• **Dataset excerpts**:
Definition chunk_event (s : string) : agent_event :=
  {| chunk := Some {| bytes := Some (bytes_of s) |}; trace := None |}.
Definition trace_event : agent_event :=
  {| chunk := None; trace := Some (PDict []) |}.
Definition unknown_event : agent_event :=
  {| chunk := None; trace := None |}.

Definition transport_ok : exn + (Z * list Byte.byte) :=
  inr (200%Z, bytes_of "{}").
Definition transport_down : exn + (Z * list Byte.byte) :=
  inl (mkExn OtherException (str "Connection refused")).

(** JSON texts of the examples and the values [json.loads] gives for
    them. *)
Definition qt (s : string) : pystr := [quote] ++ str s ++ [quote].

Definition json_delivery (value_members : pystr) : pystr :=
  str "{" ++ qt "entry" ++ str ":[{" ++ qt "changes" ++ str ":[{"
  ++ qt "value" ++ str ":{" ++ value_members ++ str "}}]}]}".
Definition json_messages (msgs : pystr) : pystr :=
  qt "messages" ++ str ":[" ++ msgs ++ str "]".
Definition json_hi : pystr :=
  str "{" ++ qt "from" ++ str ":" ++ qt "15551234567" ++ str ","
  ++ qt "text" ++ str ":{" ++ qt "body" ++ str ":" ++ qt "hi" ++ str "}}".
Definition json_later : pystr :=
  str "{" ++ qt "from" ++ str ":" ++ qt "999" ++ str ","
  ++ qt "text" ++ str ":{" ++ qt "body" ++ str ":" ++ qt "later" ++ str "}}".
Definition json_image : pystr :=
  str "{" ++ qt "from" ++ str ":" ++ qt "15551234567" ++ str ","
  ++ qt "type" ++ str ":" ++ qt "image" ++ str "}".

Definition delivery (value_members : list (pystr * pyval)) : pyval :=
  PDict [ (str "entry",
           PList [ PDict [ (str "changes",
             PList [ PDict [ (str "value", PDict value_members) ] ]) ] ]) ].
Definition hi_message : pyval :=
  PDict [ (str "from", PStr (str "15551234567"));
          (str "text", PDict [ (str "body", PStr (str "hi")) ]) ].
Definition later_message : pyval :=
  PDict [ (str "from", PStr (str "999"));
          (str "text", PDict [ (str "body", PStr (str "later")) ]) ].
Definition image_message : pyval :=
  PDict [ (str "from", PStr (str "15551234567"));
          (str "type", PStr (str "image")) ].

* * *

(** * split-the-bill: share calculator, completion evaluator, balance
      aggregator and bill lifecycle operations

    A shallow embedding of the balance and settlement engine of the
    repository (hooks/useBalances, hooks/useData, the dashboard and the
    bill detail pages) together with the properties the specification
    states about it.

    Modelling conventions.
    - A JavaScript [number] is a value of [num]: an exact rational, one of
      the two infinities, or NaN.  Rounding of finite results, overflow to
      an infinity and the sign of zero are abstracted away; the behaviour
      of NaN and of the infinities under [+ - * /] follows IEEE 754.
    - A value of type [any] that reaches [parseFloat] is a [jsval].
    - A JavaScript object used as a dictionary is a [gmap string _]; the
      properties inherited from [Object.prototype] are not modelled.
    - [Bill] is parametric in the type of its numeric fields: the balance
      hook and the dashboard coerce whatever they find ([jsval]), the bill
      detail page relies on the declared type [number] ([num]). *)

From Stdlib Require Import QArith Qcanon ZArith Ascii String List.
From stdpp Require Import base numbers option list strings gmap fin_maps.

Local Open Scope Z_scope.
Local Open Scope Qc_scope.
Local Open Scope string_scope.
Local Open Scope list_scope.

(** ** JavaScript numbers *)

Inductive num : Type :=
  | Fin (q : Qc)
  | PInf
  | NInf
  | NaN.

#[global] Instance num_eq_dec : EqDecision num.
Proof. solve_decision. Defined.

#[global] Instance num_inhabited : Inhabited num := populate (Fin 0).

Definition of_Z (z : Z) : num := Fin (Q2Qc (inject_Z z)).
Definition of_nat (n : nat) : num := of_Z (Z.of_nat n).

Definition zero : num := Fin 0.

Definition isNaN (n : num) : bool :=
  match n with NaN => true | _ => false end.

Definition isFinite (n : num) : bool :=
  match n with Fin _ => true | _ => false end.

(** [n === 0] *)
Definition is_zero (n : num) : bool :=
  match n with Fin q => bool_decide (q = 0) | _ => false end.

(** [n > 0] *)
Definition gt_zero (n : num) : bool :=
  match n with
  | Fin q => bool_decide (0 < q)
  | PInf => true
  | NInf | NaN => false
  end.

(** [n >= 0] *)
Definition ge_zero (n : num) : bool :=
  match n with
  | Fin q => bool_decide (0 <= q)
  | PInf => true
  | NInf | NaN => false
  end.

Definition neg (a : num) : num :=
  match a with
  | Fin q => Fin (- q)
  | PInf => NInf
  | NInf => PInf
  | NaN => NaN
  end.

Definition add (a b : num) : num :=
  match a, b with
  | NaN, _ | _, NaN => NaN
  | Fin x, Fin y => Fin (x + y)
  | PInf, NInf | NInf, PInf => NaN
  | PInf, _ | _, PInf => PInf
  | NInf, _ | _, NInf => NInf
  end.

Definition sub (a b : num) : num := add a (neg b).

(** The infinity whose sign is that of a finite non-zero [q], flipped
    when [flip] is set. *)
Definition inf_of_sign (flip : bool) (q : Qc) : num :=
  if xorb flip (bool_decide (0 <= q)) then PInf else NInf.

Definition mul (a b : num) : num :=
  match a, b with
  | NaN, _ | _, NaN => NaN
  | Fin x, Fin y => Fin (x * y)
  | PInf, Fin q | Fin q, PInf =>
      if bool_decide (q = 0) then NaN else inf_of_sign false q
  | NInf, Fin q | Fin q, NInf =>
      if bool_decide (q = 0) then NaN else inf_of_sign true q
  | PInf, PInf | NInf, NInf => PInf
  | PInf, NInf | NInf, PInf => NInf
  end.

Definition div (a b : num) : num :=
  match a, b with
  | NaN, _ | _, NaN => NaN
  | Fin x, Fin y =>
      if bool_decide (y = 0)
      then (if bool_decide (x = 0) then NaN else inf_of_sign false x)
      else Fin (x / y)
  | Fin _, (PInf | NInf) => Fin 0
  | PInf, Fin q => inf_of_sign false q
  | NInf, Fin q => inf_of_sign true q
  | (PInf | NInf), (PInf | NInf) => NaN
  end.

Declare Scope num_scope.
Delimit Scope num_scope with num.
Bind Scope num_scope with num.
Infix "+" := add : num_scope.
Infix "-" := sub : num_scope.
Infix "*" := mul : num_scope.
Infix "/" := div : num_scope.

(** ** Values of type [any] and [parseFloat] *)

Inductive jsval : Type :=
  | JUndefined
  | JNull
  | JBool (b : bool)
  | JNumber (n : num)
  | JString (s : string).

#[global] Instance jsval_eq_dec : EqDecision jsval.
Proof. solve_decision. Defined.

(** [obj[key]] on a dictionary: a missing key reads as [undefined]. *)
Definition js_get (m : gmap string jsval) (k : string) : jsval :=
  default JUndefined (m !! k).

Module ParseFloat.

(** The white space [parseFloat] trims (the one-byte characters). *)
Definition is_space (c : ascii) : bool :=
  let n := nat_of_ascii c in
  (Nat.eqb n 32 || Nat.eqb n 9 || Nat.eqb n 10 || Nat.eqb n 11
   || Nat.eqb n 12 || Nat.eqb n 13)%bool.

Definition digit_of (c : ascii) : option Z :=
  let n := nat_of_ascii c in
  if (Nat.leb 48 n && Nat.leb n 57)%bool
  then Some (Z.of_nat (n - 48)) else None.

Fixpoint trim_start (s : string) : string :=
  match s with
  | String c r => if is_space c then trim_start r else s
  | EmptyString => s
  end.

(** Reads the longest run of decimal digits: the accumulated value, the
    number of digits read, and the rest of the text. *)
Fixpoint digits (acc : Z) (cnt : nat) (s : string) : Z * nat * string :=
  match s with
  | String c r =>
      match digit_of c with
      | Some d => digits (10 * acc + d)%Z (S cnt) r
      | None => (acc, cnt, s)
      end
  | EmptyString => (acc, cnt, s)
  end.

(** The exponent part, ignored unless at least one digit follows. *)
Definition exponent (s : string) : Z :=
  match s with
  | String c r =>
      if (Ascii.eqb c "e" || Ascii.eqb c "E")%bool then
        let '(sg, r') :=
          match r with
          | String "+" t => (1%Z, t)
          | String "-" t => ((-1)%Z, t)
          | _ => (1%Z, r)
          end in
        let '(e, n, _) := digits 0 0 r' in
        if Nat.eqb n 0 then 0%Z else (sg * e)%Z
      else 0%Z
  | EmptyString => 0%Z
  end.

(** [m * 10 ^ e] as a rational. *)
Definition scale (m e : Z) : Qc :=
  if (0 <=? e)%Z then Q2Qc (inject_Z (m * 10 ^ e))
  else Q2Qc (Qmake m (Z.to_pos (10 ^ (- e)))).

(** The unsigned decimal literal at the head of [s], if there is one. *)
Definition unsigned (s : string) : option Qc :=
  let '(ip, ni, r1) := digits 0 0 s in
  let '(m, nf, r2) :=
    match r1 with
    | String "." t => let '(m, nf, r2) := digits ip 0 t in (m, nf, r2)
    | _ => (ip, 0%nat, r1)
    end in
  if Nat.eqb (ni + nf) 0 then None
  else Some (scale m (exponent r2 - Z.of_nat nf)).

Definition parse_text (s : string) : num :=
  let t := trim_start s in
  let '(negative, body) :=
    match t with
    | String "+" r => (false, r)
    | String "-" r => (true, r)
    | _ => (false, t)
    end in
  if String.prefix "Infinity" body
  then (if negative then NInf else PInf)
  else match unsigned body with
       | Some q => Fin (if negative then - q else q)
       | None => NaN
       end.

• **Work instructions**:
Your answer should be every line from the material above in which the word "unsigned" appears.

• **Answer box**:
(** The unsigned decimal literal at the head of [s], if there is one. *)
Definition unsigned (s : string) : option Qc :=
  else match unsigned body with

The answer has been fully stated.